I am looking for a utility that will strip line numbers in a text file and ignore lines that do not have line numbers. the one we are currently using is 16 bit and not compatible with win7. compatibility mode does not work and we are about to lose the last xp computer. 
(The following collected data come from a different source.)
(* ===== verification/ApiProps.v ===== *)
(** * Properties of the HTTP interface

Uploads are atomic, a chat counts every peer once and always answers with a text, event
streams leave no hook behind, and whatever is called, the node stays one the theorems on whole
nodes cover. *)

From S2P Require Import Prelude F64 Crypto CryptoTheory Models Accounting Config ConfigProps Text Host Inference.
From S2P Require Import Http HttpProps LlamaServer Ledger LedgerTheory Validation ValidationTheory Protocol ProtocolTheory.
From S2P Require Import ProtocolInv ProtocolSteps Decode Rewards Identity Network Agreement Coordinator CoordinatorSteps.
From S2P Require Import CoordinatorProps Api.

(** ** The models directory *)

Lemma elem_of_model_files d n :
  n ∈ model_files d <-> safe_model_name n = true /\ is_Some (default ∅ d !! n).
Proof.
  unfold model_files, sort_strings, dir_entries. rewrite elem_of_sort_by, list_elem_of_filter, list_elem_of_fmap.
  split; intros [Hs Hi]; (split; [done|]).
  - destruct Hi as ([k e] & -> & Hin%elem_of_map_to_list). by exists e.
  - destruct Hi as [e Hl]. exists (n, e). split; [done|by apply elem_of_map_to_list].
Qed.

Lemma NoDup_model_files d : NoDup (model_files d).
Proof.
  unfold model_files, sort_strings. apply NoDup_sort_by, NoDup_filter. unfold dir_entries.
  apply NoDup_fst_map_to_list.
Qed.

(** Directories with the same model names list the same models. *)
Lemma model_files_ext d d' :
  (forall k, safe_model_name k = true -> is_Some (default ∅ d !! k) <-> is_Some (default ∅ d' !! k)) ->
  model_files d = model_files d'.
Proof.
  intros Hk. unfold model_files, sort_strings. apply sort_by_unique.
  - apply string_le_total.
  - apply string_le_trans.
  - intros x y _ _. apply string_le_antisym.
  - apply NoDup_Permutation; [apply NoDup_filter, NoDup_fst_map_to_list..|].
    intros n. pose proof (elem_of_model_files d n) as H1. pose proof (elem_of_model_files d' n) as H2.
    unfold model_files, sort_strings in H1, H2. rewrite elem_of_sort_by in H1, H2. rewrite H1, H2.
    split; intros [Hs Hi]; (split; [done|]); by apply (Hk n Hs).
Qed.
(* ===== verification/ApiDemo.v ===== *)
(** * The HTTP interface of a concrete node *)

From S2P Require Import Prelude F64 Crypto CryptoTheory Models Accounting Instances Config Text Host Inference.
From S2P Require Import InferenceProps Http LlamaServer LlamaProps Ledger LedgerTheory LedgerProps Validation.
From S2P Require Import ValidationTheory Protocol ProtocolTheory ProtocolInv ProtocolSteps ProtocolProps Decode.
From S2P Require Import Rewards RewardsProps Identity Network Agreement Coordinator CoordinatorSteps CoordinatorProps.
From S2P Require Import CoordinatorDemo Api ApiProps.
From Stdlib Require Import Floats.SpecFloat.

Module ApiDemo.
#[local] Existing Instance Toy.crypto_inst.
#[local] Existing Instance Toy.serde_inst.
#[local] Existing Instance toy_crypto_laws.
#[local] Existing Instance toy_serde_laws.
#[local] Existing Instance ProtocolDemo.env_inst.
#[local] Existing Instance ProtocolDemo.env_laws.
#[local] Existing Instance RewardsDemo.env_inst.
#[local] Existing Instance InferenceDemo.env.
#[local] Existing Instance InferenceDemo.runtime.
#[local] Existing Instance InferenceTests.ascii_tables.
#[local] Existing Instance LlamaDemo.no_json.
#[local] Existing Instance Derived.decoders.
#[local] Existing Instance CoordinatorDemo.host.
#[local] Existing Instance AgreementDemo.ascii_only.

Local Abbreviation cfg := CoordinatorDemo.cfg.
Local Abbreviation node := (CoordinatorDemo.boot empty_store).

Definition sound_io : UploadIo := mkUploadIo true true (fun _ => None) None true true.
Definition models : ModelsDir := Some {["a-7b.gguf" := File "weights"]}.

Lemma upload_atomic_witness :
  "b.gguf" ∈ model_files (models_upload (Some "b.gguf") "u1" sound_io [Some "ab"; Some "c"] models).2.
Proof.
  destruct (upload_atomic (Some "b.gguf") "u1" sound_io [Some "ab"; Some "c"] models
    (models_upload (Some "b.gguf") "u1" sound_io [Some "ab"; Some "c"] models).1
    (models_upload (Some "b.gguf") "u1" sound_io [Some "ab"; Some "c"] models).2)
    as [(Hr & _)|(name & chunks & [= <-] & _ & _ & _ & _ & _ & Hin & _)].
  - by destruct (models_upload (Some "b.gguf") "u1" sound_io [Some "ab"; Some "c"] models).
  - exfalso. apply Hr. vm_compute. reflexivity.
  - exact Hin.
Defined.

(** The result of the final flush is ignored: with a full disk the file is cut short and the
upload is still reported as complete, with the length of the whole body. *)
Lemma flush_failure_ignored :
  let r := models_upload (Some "b.gguf") "u1" (mkUploadIo true true (fun _ => None) (Some 1%nat) true true)
             [Some "ab"; Some "c"] models in
  rs_status r.1 = 201 /\ json_get "size_bytes" (rs_body r.1) = Some (json_int 3) /\
  default ∅ r.2 !! "b.gguf" = Some (File "a").
Proof. vm_compute. done. Qed.

(** ** Chats *)

Definition turns : list ChatTurn := [mkTurn "user" "hi"].
Definition question : ChatRequest := mkChatRequest (Some "a-7b.gguf") turns.

(** A chat that was sent to the peers, with the answers of two of them. *)
Definition pending : PendingChat :=
  mkPendingChat "a-7b.gguf" "/data/models/a-7b.gguf" turns default_gpu ["a-7b.gguf"] (Some "q1") 2.

Definition answered : Coordinator :=
  with_infer_tx {["q1" := [mkInferenceResponse "q1" "p1" "it is blue" None;
                           mkInferenceResponse "q1" "p1" "it is red" None;
                           mkInferenceResponse "q1" "p2" "" (Some "no model")]]} node.

Local Abbreviation finished :=
  (finish_chat cfg pending (Ok "It is blue!") (f64_of_Z 4) "c1" "2026-08-06T00:00:00+00:00" answered).

Lemma chat_answers_witness :
  exists text, json_get "reply" (rs_body finished.2) = Some (VString text) /\ not_blank text = true.
Proof.
  destruct (chat_answers cfg pending (Ok "It is blue!") (f64_of_Z 4) "c1" "2026-08-06T00:00:00+00:00" answered
    finished.1.1 finished.1.2 finished.2) as (_ & (text & Ht & Hb & _) & _).
  - by destruct finished as [[? ?] ?].
  - exists text. split; [exact Ht|exact Hb].
Defined.

(** The answer of the example: the local text, with one vote of a peer. *)
Example chat_example :
  json_get "reply" (rs_body finished.2) = Some (VString "It is blue!") /\
  json_get "agreement" (json_index "distributed" (rs_body finished.2)) = Some (json_int 2) /\
  json_get "peers_responded" (json_index "distributed" (rs_body finished.2)) = Some (json_int 2).
Proof. vm_compute. done. Qed.

Lemma calls_keep_node_healthy_witness :
  api_healthz (open_events "u1" node).1 = json_object [("status", VString "ok"); ("detail", VBool true)].
Proof.
  destruct (calls_keep_node_healthy cfg CoordinatorDemo.identity empty_store CoordinatorDemo.started
    node 0 (open_events "u1" node).1 (fun s => s) CoordinatorDemo.boot_run (call_open cfg node "u1"))
    as (_ & H & _). exact H.
Defined.

Lemma ledger_answer_size_witness :
  exists l, json_get "blocks" (api_ledger (Some 1) node) = Some (VArray l) /\ length l = 1%nat.
Proof.
  destruct (ledger_answer_size (Some 1) node) as (l & Hl & Hn); [cbn; lia|]. exists l.
  split; [exact Hl|]. rewrite Hn. vm_compute. reflexivity.
Defined.

Lemma stream_hooks_tracked_witness :
  co_hooks (close_events "u1" (open_events "u2" (open_events "u1" node).1).1) = ["sse-u2"].
Proof.
  destruct (stream_hooks_tracked node ["u2"] (close_events "u1" (open_events "u2" (open_events "u1" node).1).1)
    0 "") as (H & _).
  - intros uuid. change (co_hooks node) with (@nil string). apply not_elem_of_nil.
  - replace ["u2"] with (filter (fun u => u <> "u1") ["u1"; "u2"]) by (vm_compute; reflexivity).
    apply streams_close.
    apply (streams_open node ["u1"]); [|by intros ?%list_elem_of_singleton].
    apply (streams_open node []); [apply streams_none|apply not_elem_of_nil].
  - exact H.
Defined.

(** ** Findings *)

(** The time of a completion is read before the completion is awaited: without distributed
inference next to nothing has passed, the rate of the work looks impossible and the claim is
refused, while the same work with its real time is accepted. *)
Lemma untimed_completion_refused :
  size (ps_pending (co_protocol (record_inference_claim cfg "a-7b.gguf" 40 80 f64_0 "c1"
    "2026-08-06T00:00:00+00:00" node).1)) = 0%nat /\
  size (ps_pending (co_protocol (record_inference_claim cfg "a-7b.gguf" 40 80 (f64_of_Z 4) "c1"
    "2026-08-06T00:00:00+00:00" node).1)) = 1%nat.
Proof. vm_compute. done. Qed.
End ApiDemo.
(* ===== verification/TestsUnit.v ===== *)
(** * The unit tests of the small components

The [#[cfg(test)]] modules of [accounting.rs], [crypto.rs], [gpu.rs], [rewards.rs], [identity.rs],
[system.rs] and the first test of [simulation.rs], translated test by test into Boolean functions
of the model, and evaluated: the model passes the tests the program is kept with.  What a test
takes from outside the sources (keys, the machine, the C library) is an instance; a test that does
not depend on its values is proved for every instance. *)

From S2P Require Import Prelude F64 Crypto CryptoTheory Models Accounting Instances ModelsProps Config Text.
From S2P Require Import Host Ledger Rewards Identity Simulation.
From Stdlib Require Import Floats.SpecFloat.

(** All the assertions of a test, or all the tests of a module. *)
Definition asserts (l : list bool) : bool := forallb id l.

Definition is_number (v : Value) : bool := if v is VNumber _ then true else false.

(** ** [accounting.rs] *)

Module AccountingTests.
Definition unit_claim (prompt completion : Z) (seconds flops : f64) : ContributionClaim :=
  make_claim "id" "exda" 1 "mlx-community/Llama-3.2-1B-Instruct-4bit" (f64_lit 12 10) Int4 prompt completion
    seconds flops GpuApple "t0" "t1" 0 "".

Definition expected_flops_formula : bool :=
  let c := unit_claim 100 50 (f64_of_Z 2) f64_0 in
  let tokens := f64_add (f64_of_Z 100) (f64_mul (f64_of_Z 50) (f64_of_Z 2)) in
  let exp := f64_mul (f64_mul (f64_mul (f64_mul (f64_of_Z 2) (f64_lit 12 10)) (f64_of_Z (10 ^ 9))) tokens)
               (f64_lit 35 100) in
  f64_eq (expected_flops c) exp.

Definition exp_per_cu (c : ContributionClaim) : f64 :=
  f64_div
    (f64_mul
       (f64_mul (f64_mul (f64_mul (f64_of_Z 2) (params_b c)) (f64_of_Z (10 ^ 9)))
          (f64_add (f64_of_Z (prompt_tokens c)) (f64_mul (f64_of_Z (completion_tokens c)) (f64_of_Z 2))))
       (Precision_factor (precision c)))
    FLOPS_PER_CU.

Definition min_standby (c : ContributionClaim) : f64 :=
  let inf := exp_per_cu c in
  let raw := f64_mul (f64_mul (compute_seconds c) (device_tier_time_weight (device_tier c))) (f64_lit 1 (10 ^ 6)) in
  f64_min raw (f64_mul inf (f64_lit 25 100)).

Definition compute_units_matches : bool :=
  let c := unit_claim 100 50 (f64_of_Z 2) f64_0 in
  asserts [
    f64_gt (compute_units c) f64_0;
    f64_lt (f64_abs (f64_sub (compute_units c) (round_f64 (f64_add (exp_per_cu c) (min_standby c)) 9)))
      (f64_lit 1 (10 ^ 9))].

Definition plausibility_rules : bool :=
  let exp := expected_flops (unit_claim 100 50 (f64_of_Z 2) f64_0) in
  let half := f64_lit 1 2 in
  asserts [
    flops_is_plausible (unit_claim 100 50 (f64_of_Z 2) exp) half;
    negb (flops_is_plausible (unit_claim 100 50 (f64_of_Z 2) f64_0) half);
    negb (flops_is_plausible (unit_claim 100 50 (f64_of_Z 2) (f64_mul exp (f64_of_Z 100))) half);
    negb (flops_is_plausible (unit_claim 100 50 (f64_lit 1 1000) exp) half)].

Lemma accounting_tests_pass : asserts [expected_flops_formula; compute_units_matches; plausibility_rules] = true.
Proof. vm_compute. reflexivity. Qed.
End AccountingTests.

(** ** [crypto.rs] *)

Module CryptoTests.

(** The shortest decimal that reads back as the given number: the contract of [ryu], executable. *)
Definition shortest_at (f : f64) (m : positive) (e : Z) (k p : Z) : option string :=
  let num := Z.pos m * 2 ^ Z.max e 0 * 10 ^ Z.max p 0 in
  let den := 2 ^ Z.max (- e) 0 * 10 ^ Z.max (- p) 0 in
  let q := (2 * num + den) / (2 * den) in
  if (q <? 10 ^ k) && f64_eq (f64_abs f) (scale10 false q (- p)) then Some (pretty q +:+ "e" +:+ pretty (- p)) else None.

Definition shortest (f : f64) : string :=
  match f with
  | S754_finite s m e =>
      let lg := ((e + Z.log2 (Z.pos m)) * 1233) / 4096 in
      let tries := zrange 1 17 ≫= (fun k => [shortest_at f m e k (k - 1 - lg); shortest_at f m e k (k - 2 - lg)]) in
      (if s then "-" else "") +:+
      default "" (find_first (fun o => if o is Some _ then true else false) tries ≫= id)
  | _ => "0.0"
  end.

Definition ryu_inst : Crypto := {|
  sha256 := Toy.digest; ed25519_public := Toy.public; ed25519_sign := fun sk m => Toy.tag (Toy.public sk) m;
  ed25519_verify := fun pk m s => String.eqb s (Toy.tag pk m); ryu_format_finite := shortest |}.

Section Tests.
Context `{Crypto}.

Definition py_float_matches_python_repr : bool :=
  forallb (fun '(val, expect) => String.eqb (py_float val) expect) [
    (f64_0, "0.0"); (f64_of_Z 1, "1.0"); (f64_of_Z (-2), "-2.0"); (f64_lit 1 2, "0.5"); (f64_lit 1 100, "0.01");
    (f64_of_Z 100, "100.0"); (f64_of_Z 1200, "1200.0"); (f64_lit 1 10000, "0.0001"); (f64_lit 1 100000, "1e-05");
    (f64_lit 1 10000, "0.0001"); (f64_of_Z (10 ^ 15), "1000000000000000.0"); (f64_of_Z (10 ^ 16), "1e+16");
    (f64_lit 25 (10 ^ 8), "2.5e-07"); (f64_of_Z (15 * 10 ^ 29), "1.5e+30");
    (f64_of_Z (336 * 10 ^ 10), "3360000000000.0"); (f64_lit 123456 1000, "123.456"); (f64_lit 15 100000, "0.00015")].

Definition canonical_sorts_keys_and_is_compact : bool :=
  let quote s := String quote_char (s +:+ String quote_char "") in
  let v := json_object [("b", json_int 1); ("a", json_int 2);
                        ("c", json_object [("z", json_int 1); ("y", json_int 2)])] in
  String.eqb (canonical_json v)
    ("{" +:+ quote "a" +:+ ":2," +:+ quote "b" +:+ ":1," +:+ quote "c" +:+ ":{" +:+
     quote "y" +:+ ":2," +:+ quote "z" +:+ ":1}}").

Definition node_id_format (seed : bytes) : bool :=
  let '(_, pk) := generate_key_pair seed in
  let id := node_id_from_public_key pk in
  asserts [
    starts_with "exd" id;
    Nat.eqb (String.length id) (3 + 26);
    forallb (fun c => (ch "a" <=? c) && (c <=? ch "z") || (ch "0" <=? c) && (c <=? ch "9"))
      (chars (String.substring 3 (String.length id - 3) id));
    String.eqb (node_id_from_public_key pk) id].

Definition sign_verify_roundtrip (seed : bytes) : bool :=
  let '(sk, pk) := generate_key_pair seed in
  let msg := "hello exodus" in
  let sig := sign msg sk in
  asserts [
    verify msg sig pk;
    negb (verify "tampered" sig pk);
    negb (verify msg sig (Toy.be_bytes 32 0 ""));
    negb (verify msg "" pk)].
End Tests.

#[local] Existing Instance ryu_inst.
Lemma crypto_tests_pass :
  asserts [py_float_matches_python_repr; canonical_sorts_keys_and_is_compact; node_id_format Demo.seed;
           sign_verify_roundtrip Demo.seed] = true.
Proof. vm_compute. reflexivity. Qed.
End CryptoTests.

(** ** [gpu.rs] *)

Module GpuTests.
Definition no_gpu_is_cpu_tier : bool :=
  asserts [bool_decide (gpu_tier default_gpu = Cpu); negb (gpu_available default_gpu)].

Definition available_gpu_is_nvidia_tier : bool :=
  let info := mkGpuInfo true (Some "560.35.03") [mkGpuDevice "NVIDIA GeForce RTX 4090" 24564] in
  let value := gpu_to_value info in
  asserts [
    bool_decide (gpu_tier info = GpuNvidia);
    String.eqb (tier_string info) "gpu_nvidia";
    if json_index "available" value is VBool b then b else false;
    bool_decide (as_str (json_index "name" (json_at 0 (json_index "devices" value))) = Some "NVIDIA GeForce RTX 4090")].

Definition gpu_layers_request_treats_node_as_gpu `{HostOs} `{ProcessEnv} : bool :=
  asserts [gpu_available (detect (Some 35)); negb (gpu_available (detect None))].

(** A machine without a GPU. *)
Definition no_gpu : HostOs := {|
  nvidia_smi := fun _ => None; read_to_string := fun _ => None; path_exists := fun _ => false;
  path_is_file := fun _ => false; available_parallelism := Some 4 |}.
Definition no_settings : ProcessEnv := {| env_var := fun _ => None; f64_to_string := fun _ => "" |}.
#[local] Existing Instance no_gpu.
#[local] Existing Instance no_settings.

Lemma gpu_tests_pass :
  asserts [no_gpu_is_cpu_tier; available_gpu_is_nvidia_tier; gpu_layers_request_treats_node_as_gpu] = true.
Proof. vm_compute. reflexivity. Qed.

(** The first half of the last test holds on every machine: a request for layers is taken at its word. *)
Lemma layers_request_is_gpu `{HostOs} `{ProcessEnv} n : 0 < n -> gpu_available (detect (Some n)) = true.
Proof.
  intros Hn. assert (gpu_available (detect_hints (Some n)) = true) as Hh.
  { unfold detect_hints. destruct gpu_visible_in_container; [done|]. change (default 0 (Some n)) with n. by rewrite (proj2 (Z.ltb_lt 0 n) Hn). }
  unfold detect. destruct detect_nvidia_smi as [g|]; [|done]. by destruct (gpu_available g) eqn:E.
Qed.
End GpuTests.

(** ** [rewards.rs] *)

Module RewardsTests.
Section Tests.
Context `{RewardEnv}.

Definition credit_curve_is_sublinear (cfg : ExodusConfig) : bool :=
  let a := credit_curve (f64_of_Z 10) cfg in
  let b := credit_curve (f64_of_Z 20) cfg in
  asserts [
    f64_gt a f64_0;
    f64_lt (f64_div b a) (f64_of_Z 2);
    f64_eq (credit_curve (f64_of_Z (-5)) cfg) f64_0].

Definition decay_halves : bool :=
  asserts [
    f64_eq (decay_factor (f64_of_Z 100) (f64_of_Z 100)) (f64_lit 1 2);
    f64_eq (decay_factor (f64_of_Z 200) (f64_of_Z 100)) (f64_lit 1 4);
    f64_eq (decay_factor (f64_of_Z 999) f64_0) f64_1;
    f64_eq (decay_factor (f64_of_Z (-10)) (f64_of_Z 100)) f64_1].

Definition tiers : bool :=
  asserts [
    priority_tier f64_0 5 =? 0;
    priority_tier (f64_of_Z 10) 5 =? 1;
    priority_tier (f64_of_Z (10 ^ 12)) 5 =? 4;
    concurrency_quota 0 1 =? 1;
    concurrency_quota 2 1 =? 3;
    concurrency_quota 4 2 =? 6;
    f64_eq (scheduling_priority 3 4) (f64_of_Z 34)].
End Tests.

(** The values of the C library at the arguments of the tests. *)
Definition tabulated (table : list (f64 * f64)) (x : f64) : f64 :=
  default S754_nan (snd <$> find_first (fun p => f64_eq p.1 x) table).
Definition libm : RewardEnv := {|
  powf x y :=
    if f64_eq y f64_0 then f64_1
    else if f64_eq y f64_1 then x
    else if f64_eq y (f64_of_Z 2) then f64_mul x x
    else if f64_eq y (f64_lit 85 100) then
      tabulated [(f64_of_Z 10, S754_finite false 7970760926877292 (-50));
                 (f64_of_Z 20, S754_finite false 7183651972708489 (-49))] x
    else S754_nan;
  log2 := tabulated [(f64_add f64_1 (f64_lit 10 100), S754_finite false 4954086546578700 (-55));
                     (f64_of_Z (10 ^ 10 + 1), S754_finite false 4675198165734775 (-47))];
  sum_identity := S754_zero true; parse_from_rfc3339 := fun _ => None; utc_now := fun _ => 0; column_sum := fun _ => None |}.
#[local] Existing Instance libm.

Lemma rewards_tests_pass : asserts [credit_curve_is_sublinear (default_config "/data"); decay_halves; tiers] = true.
Proof. vm_compute. reflexivity. Qed.
End RewardsTests.

(** ** [identity.rs] *)

Module IdentityTests.
(** The file is missing at the first call; [seed] and [seed'] are what keys are drawn from. *)
Definition identity_roundtrip `{Crypto} (seed seed' : bytes) : bool :=
  let '(r1, file1) := load_or_create_identity seed None in
  let '(r2, _) := load_or_create_identity seed' file1 in
  match r1, r2 with
  | Ok id1, Ok id2 =>
      asserts [
        String.eqb (id_node_id id1) (id_node_id id2);
        String.eqb (id_private_key id1) (id_private_key id2);
        starts_with "exd" (id_node_id id1)]
  | _, _ => false
  end.

#[local] Existing Instance Toy.crypto_inst.
Lemma identity_tests_pass : identity_roundtrip Demo.seed Demo.seed2 = true.
Proof. vm_compute. reflexivity. Qed.
End IdentityTests.

(** ** [system.rs] *)

Module SystemTests.
Section Tests.
Context `{HostOs}.

Definition sampler_returns_zero_on_first_call : bool := f64_eq (percent new_sampler).1 f64_0.

Definition memory_read_is_wellformed : bool :=
  asserts [is_number (json_index "total_mb" memory); is_number (json_index "process_rss_mb" memory)].

Definition cpu_cores_is_reasonable : bool := 1 <=? cpu_cores.

(** On every machine on which the number of processors can be found. *)
Lemma system_tests_pass n :
  available_parallelism = Some n -> 1 <= n ->
  asserts [sampler_returns_zero_on_first_call; memory_read_is_wellformed; cpu_cores_is_reasonable] = true.
Proof.
  intros Hn H1. unfold asserts. cbn [forallb id].
  assert (sampler_returns_zero_on_first_call = true) as ->.
  { unfold sampler_returns_zero_on_first_call, percent, sample. by destruct read_cpu_jiffies. }
  assert (cpu_cores_is_reasonable = true) as ->.
  { unfold cpu_cores_is_reasonable, cpu_cores. rewrite Hn. cbn. by apply Z.leb_le. }
  assert (memory_read_is_wellformed = true) as ->; [|done].
  unfold memory_read_is_wellformed, memory, memory_report. destruct mem_stats as [total used].
  unfold asserts, json_int. cbn. by repeat case_match.
Qed.
End Tests.
End SystemTests.

(** ** [simulation.rs] *)

Module RngTests.
Fixpoint same_numbers (n : nat) (a b : Rng) : bool :=
  match n with
  | O => true
  | S n => let '(x, a) := next_u64 a in let '(y, b) := next_u64 b in (x =? y) && same_numbers n a b
  end.
Definition rng_is_deterministic : bool := same_numbers 100 (rng_new 42) (rng_new 42).

Lemma rng_tests_pass : rng_is_deterministic = true.
Proof. vm_compute. reflexivity. Qed.
End RngTests.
the line numbers are the nXXX. They need to be deleted from a file that will have over 100000 lines but not every line will have a line number. anyone know of a utility that will do this?

sample
%
:O1000
n010 T1 M6
n011 G0 G90 G40 G21 G17 G94 G80
n012 G54 X-75 Y-25 S500 M3 (Start Point)
n013 G43 Z100 H1
n014 Z5
G1 Z-20 F100
X-50 M8 
X0 Y50 
X50 Y0 
X0 Y-50 
X-50 Y0 
Y25 
X-75 
G0 Z100
M30


----------



## AlbertMC2 (Jul 15, 2010)

*Re: strip line numbers in g code*

You just need a script to do this.

1)
In vbscript: (copy code and save as name.vbs)

```
Set objArgs = WScript.Arguments 
Set objFS = CreateObject("Scripting.FileSystemObject")
Set objRE = New RegExp

If objArgs.Count = 1 Then
	strFile = objArgs(0)
	Set objFile = objFS.GetFile(strFile)
	strTemp = objFS.GetParentFolderName(objFile) & "\temp.txt"
else
	strFile = "c:\test\test.txt"
	strTemp = "c:\test\temp.txt"
End If

Set objFile = objFS.OpenTextFile(strFile)
Set objOutFile = objFS.CreateTextFile(strTemp,True) 

With objRE
    .Pattern    = "^n[0-9]{3} \b"
    .IgnoreCase = True
    .Global     = False
End With

Do Until objFile.AtEndOfStream
	strLine = objFile.ReadLine
	If objRE.Test( strLine ) Then 
		result = objRE.Replace(strLine, "")
		objOutFile.WriteLine(result)
	Else
		objOutFile.WriteLine(strLine)
	End If
Loop

Set objRE = Nothing
objOutFile.Close
objFile.Close
objFS.DeleteFile(strFile)
objFS.CopyFile strTemp,strFile,overwrite
objFS.DeleteFile(strTemp)
```
You can just drag and drop your file onto the newly created VBS file.

2)
Else here is a powershell script. I have just started with powershell so it might not be fast or the best possible way to do this.
Copy the code and save it as script.ps1
to run go to *start *-> *run *-> type in 
*powershell -file "c:\users\user\desktop\script.ps1"*


```
$file = "c:\test\1.txt"
$content = Get-Content $file
if ( $content -match "^n[0-9]{3} \b" ) {
        $content -replace "^n[0-9]{3} \b", "" |
        Set-Content $file     
 } 
else {
        Add-Content $file ""
}
```
where "c:\test\1.txt" is the path and name of your file

3)
Lastly you could do this in Notepad++
Open document -> Search -> Replace
Search for *^n[0-9]{3} *
Note there must be a space after the {3}
And replace it with nothing
Make sure you select Regular Expression
Then replace all.


----------



## sobeit (Nov 11, 2007)

*Re: strip line numbers in g code*

thanks for the scripts. I will give them a try monday. I don't know why I did not think about the wordpad one - I guess I did not know you can replace text with nothing  don't know why the person from our computer department didn't think of that either. all they did was to try a bunch of dos emulators.


----------



## AceInfinity (Jan 21, 2012)

*Re: strip line numbers in g code*

You don't even need a script, just use a good text editor like Notepad++ or SublimeText2, Ctrl+H (for replace) make sure Regex is enabled, then create a pattern to look for numeric characters at the beginning of a line, replace them with "" if you want to get rid of them...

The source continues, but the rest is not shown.